(Saved data entries)
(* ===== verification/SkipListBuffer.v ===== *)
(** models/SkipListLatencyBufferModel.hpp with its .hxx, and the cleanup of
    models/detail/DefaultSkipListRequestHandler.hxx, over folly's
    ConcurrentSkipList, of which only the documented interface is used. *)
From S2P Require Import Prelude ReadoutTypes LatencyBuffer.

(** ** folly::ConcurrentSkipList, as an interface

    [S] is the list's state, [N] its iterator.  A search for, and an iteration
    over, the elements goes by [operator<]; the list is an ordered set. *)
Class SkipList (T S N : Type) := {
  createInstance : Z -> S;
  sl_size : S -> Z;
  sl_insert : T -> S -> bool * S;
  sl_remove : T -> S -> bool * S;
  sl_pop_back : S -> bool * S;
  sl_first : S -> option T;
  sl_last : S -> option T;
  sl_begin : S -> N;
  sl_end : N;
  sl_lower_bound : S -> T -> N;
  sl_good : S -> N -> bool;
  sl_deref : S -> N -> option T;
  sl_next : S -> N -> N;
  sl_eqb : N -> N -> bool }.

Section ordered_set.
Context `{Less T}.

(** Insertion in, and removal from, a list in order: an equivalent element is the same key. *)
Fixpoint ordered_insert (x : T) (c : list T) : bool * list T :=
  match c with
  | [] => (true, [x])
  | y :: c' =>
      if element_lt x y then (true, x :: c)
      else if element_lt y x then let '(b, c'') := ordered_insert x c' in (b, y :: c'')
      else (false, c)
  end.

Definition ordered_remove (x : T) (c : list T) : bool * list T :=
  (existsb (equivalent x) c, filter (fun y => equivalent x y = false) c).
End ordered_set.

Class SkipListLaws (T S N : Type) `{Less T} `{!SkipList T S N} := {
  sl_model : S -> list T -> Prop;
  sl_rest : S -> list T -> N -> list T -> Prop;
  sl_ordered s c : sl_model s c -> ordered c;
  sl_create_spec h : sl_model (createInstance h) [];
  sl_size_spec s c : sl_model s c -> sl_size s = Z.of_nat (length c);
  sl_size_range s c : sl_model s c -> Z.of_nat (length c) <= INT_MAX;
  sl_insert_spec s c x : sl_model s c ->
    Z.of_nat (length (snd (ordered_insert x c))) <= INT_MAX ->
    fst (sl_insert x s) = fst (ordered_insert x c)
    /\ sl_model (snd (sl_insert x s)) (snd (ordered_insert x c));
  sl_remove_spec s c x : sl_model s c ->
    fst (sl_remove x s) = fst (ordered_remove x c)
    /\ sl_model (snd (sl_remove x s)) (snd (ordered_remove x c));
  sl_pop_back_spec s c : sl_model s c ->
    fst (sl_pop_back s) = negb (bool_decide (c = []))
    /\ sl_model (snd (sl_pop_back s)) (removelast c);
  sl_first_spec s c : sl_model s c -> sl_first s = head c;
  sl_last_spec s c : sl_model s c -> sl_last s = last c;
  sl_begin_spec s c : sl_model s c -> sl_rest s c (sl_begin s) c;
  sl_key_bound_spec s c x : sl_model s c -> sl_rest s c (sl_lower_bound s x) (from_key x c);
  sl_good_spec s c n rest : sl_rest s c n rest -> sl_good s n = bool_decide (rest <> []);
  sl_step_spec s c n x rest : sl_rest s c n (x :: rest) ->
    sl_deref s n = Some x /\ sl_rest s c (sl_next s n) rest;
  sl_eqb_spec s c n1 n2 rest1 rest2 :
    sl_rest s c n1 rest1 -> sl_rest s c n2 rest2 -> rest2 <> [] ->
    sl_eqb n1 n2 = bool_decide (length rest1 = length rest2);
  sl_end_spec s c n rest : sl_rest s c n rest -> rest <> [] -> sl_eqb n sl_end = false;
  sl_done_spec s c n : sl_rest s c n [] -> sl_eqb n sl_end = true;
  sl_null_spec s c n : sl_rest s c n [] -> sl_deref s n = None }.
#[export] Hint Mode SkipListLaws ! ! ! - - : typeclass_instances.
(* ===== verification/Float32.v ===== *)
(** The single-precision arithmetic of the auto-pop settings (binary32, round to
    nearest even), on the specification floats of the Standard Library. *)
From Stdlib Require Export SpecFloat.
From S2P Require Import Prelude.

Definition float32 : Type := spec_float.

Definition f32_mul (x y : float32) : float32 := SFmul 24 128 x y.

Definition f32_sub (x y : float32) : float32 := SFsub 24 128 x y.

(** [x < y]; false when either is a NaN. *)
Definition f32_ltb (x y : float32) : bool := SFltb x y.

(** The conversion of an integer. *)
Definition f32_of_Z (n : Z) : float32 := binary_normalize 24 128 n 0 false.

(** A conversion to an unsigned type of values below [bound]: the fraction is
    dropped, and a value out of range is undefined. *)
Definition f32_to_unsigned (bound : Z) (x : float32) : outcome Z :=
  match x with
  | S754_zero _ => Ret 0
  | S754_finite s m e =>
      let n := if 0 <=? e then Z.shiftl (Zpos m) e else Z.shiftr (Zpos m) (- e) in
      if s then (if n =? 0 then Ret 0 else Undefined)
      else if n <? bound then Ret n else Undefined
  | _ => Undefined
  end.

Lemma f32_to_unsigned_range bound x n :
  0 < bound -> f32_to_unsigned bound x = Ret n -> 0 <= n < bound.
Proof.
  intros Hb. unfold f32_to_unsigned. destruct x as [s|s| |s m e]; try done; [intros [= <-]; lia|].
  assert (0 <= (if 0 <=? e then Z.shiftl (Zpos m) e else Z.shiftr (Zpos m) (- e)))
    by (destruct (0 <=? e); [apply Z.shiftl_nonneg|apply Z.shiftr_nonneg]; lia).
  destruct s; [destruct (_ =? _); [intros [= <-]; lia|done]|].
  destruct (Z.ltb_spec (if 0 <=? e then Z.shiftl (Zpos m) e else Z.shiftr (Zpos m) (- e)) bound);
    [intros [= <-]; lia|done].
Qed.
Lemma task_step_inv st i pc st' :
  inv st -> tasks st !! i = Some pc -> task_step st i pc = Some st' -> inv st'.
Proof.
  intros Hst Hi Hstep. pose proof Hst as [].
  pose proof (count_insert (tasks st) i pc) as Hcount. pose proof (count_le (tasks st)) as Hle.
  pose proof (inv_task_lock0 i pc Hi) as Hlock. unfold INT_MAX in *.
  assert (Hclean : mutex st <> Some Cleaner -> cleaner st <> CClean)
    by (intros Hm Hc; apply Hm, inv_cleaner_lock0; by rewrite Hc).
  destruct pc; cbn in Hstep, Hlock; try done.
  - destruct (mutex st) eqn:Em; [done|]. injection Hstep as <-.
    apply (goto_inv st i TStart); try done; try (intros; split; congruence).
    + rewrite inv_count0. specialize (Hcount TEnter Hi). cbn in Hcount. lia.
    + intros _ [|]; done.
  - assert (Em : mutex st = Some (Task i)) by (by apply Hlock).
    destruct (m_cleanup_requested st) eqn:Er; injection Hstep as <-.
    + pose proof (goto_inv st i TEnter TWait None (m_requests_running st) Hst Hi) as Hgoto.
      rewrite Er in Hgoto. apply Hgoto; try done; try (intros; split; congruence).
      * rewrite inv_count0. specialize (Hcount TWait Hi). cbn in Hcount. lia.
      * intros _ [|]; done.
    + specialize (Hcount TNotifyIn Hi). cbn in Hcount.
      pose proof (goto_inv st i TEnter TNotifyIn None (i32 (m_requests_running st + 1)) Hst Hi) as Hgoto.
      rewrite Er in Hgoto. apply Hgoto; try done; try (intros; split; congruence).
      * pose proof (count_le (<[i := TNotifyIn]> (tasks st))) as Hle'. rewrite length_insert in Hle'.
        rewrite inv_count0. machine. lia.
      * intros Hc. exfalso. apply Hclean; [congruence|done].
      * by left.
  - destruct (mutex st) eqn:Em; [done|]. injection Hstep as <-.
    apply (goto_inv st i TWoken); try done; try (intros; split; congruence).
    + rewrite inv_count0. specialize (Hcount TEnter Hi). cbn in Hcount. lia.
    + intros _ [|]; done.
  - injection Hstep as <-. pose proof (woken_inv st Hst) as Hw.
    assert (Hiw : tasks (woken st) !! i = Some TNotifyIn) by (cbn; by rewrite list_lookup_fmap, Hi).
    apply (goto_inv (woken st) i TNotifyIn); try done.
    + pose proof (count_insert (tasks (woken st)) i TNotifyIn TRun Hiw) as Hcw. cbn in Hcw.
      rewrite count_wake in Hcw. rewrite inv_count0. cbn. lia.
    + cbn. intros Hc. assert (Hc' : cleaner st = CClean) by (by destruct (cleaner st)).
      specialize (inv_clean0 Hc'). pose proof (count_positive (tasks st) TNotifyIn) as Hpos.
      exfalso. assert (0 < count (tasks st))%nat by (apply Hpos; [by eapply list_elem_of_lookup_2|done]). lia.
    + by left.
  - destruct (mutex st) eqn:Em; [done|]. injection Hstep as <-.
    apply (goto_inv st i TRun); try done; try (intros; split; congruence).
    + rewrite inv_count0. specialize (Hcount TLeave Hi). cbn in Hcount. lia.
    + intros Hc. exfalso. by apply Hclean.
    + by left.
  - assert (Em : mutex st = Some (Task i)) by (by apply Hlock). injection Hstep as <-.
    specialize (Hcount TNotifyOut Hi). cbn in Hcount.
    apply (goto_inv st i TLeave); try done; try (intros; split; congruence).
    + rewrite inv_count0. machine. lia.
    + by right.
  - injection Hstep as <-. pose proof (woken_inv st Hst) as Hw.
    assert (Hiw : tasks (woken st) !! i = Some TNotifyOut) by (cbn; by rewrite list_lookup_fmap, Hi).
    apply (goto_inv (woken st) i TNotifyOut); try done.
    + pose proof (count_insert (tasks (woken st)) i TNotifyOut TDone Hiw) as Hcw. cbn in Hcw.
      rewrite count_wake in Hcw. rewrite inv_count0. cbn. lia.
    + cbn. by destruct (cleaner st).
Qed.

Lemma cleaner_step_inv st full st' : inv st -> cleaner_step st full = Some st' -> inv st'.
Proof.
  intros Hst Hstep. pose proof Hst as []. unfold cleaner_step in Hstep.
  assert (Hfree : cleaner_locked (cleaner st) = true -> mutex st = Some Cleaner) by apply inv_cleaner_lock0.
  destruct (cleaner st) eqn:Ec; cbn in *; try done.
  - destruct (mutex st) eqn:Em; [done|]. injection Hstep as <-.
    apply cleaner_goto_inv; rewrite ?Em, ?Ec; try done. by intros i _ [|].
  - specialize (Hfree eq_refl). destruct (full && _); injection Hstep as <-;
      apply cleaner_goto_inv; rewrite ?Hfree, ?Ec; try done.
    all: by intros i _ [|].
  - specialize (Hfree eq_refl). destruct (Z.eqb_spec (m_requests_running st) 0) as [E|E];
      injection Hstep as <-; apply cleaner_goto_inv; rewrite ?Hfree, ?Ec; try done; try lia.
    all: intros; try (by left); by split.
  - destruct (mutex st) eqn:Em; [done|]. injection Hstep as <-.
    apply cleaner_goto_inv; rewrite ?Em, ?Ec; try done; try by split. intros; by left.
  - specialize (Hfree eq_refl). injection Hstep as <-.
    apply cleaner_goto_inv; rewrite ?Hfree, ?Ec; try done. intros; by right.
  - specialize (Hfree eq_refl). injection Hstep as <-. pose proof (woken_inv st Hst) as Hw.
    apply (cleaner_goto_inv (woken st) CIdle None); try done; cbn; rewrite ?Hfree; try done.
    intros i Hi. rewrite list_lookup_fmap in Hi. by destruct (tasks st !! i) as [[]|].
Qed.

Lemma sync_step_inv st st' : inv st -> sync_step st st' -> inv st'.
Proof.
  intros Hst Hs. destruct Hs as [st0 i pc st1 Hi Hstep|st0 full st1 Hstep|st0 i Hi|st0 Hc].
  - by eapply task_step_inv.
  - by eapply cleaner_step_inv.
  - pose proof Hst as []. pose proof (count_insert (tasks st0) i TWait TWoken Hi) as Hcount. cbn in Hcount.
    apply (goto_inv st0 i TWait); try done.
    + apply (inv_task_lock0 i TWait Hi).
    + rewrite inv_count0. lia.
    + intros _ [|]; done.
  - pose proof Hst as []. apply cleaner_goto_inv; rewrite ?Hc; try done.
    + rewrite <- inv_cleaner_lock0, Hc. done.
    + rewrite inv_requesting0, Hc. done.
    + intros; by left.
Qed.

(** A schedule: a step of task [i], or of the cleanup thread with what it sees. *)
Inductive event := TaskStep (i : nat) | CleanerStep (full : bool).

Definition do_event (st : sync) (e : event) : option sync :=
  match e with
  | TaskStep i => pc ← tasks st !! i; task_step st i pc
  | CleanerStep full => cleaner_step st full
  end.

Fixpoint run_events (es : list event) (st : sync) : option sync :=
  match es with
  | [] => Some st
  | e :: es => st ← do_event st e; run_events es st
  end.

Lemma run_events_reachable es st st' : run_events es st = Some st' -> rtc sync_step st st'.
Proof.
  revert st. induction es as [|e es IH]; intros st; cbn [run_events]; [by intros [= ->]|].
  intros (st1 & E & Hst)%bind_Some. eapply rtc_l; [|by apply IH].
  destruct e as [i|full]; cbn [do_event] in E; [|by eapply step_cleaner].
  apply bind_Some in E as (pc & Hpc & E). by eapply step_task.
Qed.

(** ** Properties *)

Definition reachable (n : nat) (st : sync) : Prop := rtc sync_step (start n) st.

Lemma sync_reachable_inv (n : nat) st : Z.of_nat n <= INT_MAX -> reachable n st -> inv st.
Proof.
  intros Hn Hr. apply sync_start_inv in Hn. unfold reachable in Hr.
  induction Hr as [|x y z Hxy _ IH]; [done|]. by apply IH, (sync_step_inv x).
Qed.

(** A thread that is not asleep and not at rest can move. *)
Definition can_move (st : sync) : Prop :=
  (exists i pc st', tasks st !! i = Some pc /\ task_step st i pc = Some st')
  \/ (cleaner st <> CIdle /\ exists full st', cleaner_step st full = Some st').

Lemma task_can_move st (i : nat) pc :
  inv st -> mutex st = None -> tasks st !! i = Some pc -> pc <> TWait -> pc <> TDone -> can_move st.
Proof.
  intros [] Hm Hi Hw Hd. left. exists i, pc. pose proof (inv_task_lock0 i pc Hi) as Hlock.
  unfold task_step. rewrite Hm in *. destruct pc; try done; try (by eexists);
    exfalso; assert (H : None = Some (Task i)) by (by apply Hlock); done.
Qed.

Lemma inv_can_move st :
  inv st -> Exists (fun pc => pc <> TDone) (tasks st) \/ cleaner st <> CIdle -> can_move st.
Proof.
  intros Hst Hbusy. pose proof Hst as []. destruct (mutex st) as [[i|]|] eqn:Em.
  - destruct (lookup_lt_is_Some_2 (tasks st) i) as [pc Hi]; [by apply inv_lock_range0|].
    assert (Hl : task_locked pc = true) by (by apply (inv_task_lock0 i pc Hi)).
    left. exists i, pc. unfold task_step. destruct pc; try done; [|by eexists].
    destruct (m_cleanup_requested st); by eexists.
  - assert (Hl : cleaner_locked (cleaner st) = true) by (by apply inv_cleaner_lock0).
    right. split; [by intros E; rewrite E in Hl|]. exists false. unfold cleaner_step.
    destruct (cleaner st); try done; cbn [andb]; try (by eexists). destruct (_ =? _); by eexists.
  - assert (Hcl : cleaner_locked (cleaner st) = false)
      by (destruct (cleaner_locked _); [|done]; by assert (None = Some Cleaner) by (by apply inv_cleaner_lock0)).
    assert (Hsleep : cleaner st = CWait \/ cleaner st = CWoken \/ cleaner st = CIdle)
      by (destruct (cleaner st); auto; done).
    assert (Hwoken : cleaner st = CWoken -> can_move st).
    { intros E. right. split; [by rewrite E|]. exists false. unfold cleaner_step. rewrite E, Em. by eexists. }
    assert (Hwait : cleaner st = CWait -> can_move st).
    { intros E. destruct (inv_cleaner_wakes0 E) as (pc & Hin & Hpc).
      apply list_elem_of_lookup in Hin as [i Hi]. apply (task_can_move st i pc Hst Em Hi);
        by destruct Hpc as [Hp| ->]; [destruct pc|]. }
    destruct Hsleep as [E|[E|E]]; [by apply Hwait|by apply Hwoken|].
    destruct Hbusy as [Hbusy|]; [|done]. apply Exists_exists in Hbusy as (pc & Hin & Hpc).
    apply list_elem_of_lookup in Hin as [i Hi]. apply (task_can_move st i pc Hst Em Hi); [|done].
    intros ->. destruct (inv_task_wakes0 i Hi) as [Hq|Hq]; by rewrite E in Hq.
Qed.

Description of the task: Begin with the first line of the records and reproduce each line as is, ending with the line that holds "Z.of_nat (length (snd".

Answer space:
(* ===== verification/SkipListBuffer.v ===== *)
(** models/SkipListLatencyBufferModel.hpp with its .hxx, and the cleanup of
    models/detail/DefaultSkipListRequestHandler.hxx, over folly's
    ConcurrentSkipList, of which only the documented interface is used. *)
From S2P Require Import Prelude ReadoutTypes LatencyBuffer.

(** ** folly::ConcurrentSkipList, as an interface

    [S] is the list's state, [N] its iterator.  A search for, and an iteration
    over, the elements goes by [operator<]; the list is an ordered set. *)
Class SkipList (T S N : Type) := {
  createInstance : Z -> S;
  sl_size : S -> Z;
  sl_insert : T -> S -> bool * S;
  sl_remove : T -> S -> bool * S;
  sl_pop_back : S -> bool * S;
  sl_first : S -> option T;
  sl_last : S -> option T;
  sl_begin : S -> N;
  sl_end : N;
  sl_lower_bound : S -> T -> N;
  sl_good : S -> N -> bool;
  sl_deref : S -> N -> option T;
  sl_next : S -> N -> N;
  sl_eqb : N -> N -> bool }.

Section ordered_set.
Context `{Less T}.

(** Insertion in, and removal from, a list in order: an equivalent element is the same key. *)
Fixpoint ordered_insert (x : T) (c : list T) : bool * list T :=
  match c with
  | [] => (true, [x])
  | y :: c' =>
      if element_lt x y then (true, x :: c)
      else if element_lt y x then let '(b, c'') := ordered_insert x c' in (b, y :: c'')
      else (false, c)
  end.

Definition ordered_remove (x : T) (c : list T) : bool * list T :=
  (existsb (equivalent x) c, filter (fun y => equivalent x y = false) c).
End ordered_set.

Class SkipListLaws (T S N : Type) `{Less T} `{!SkipList T S N} := {
  sl_model : S -> list T -> Prop;
  sl_rest : S -> list T -> N -> list T -> Prop;
  sl_ordered s c : sl_model s c -> ordered c;
  sl_create_spec h : sl_model (createInstance h) [];
  sl_size_spec s c : sl_model s c -> sl_size s = Z.of_nat (length c);
  sl_size_range s c : sl_model s c -> Z.of_nat (length c) <= INT_MAX;
  sl_insert_spec s c x : sl_model s c ->
    Z.of_nat (length (snd (ordered_insert x c))) <= INT_MAX ->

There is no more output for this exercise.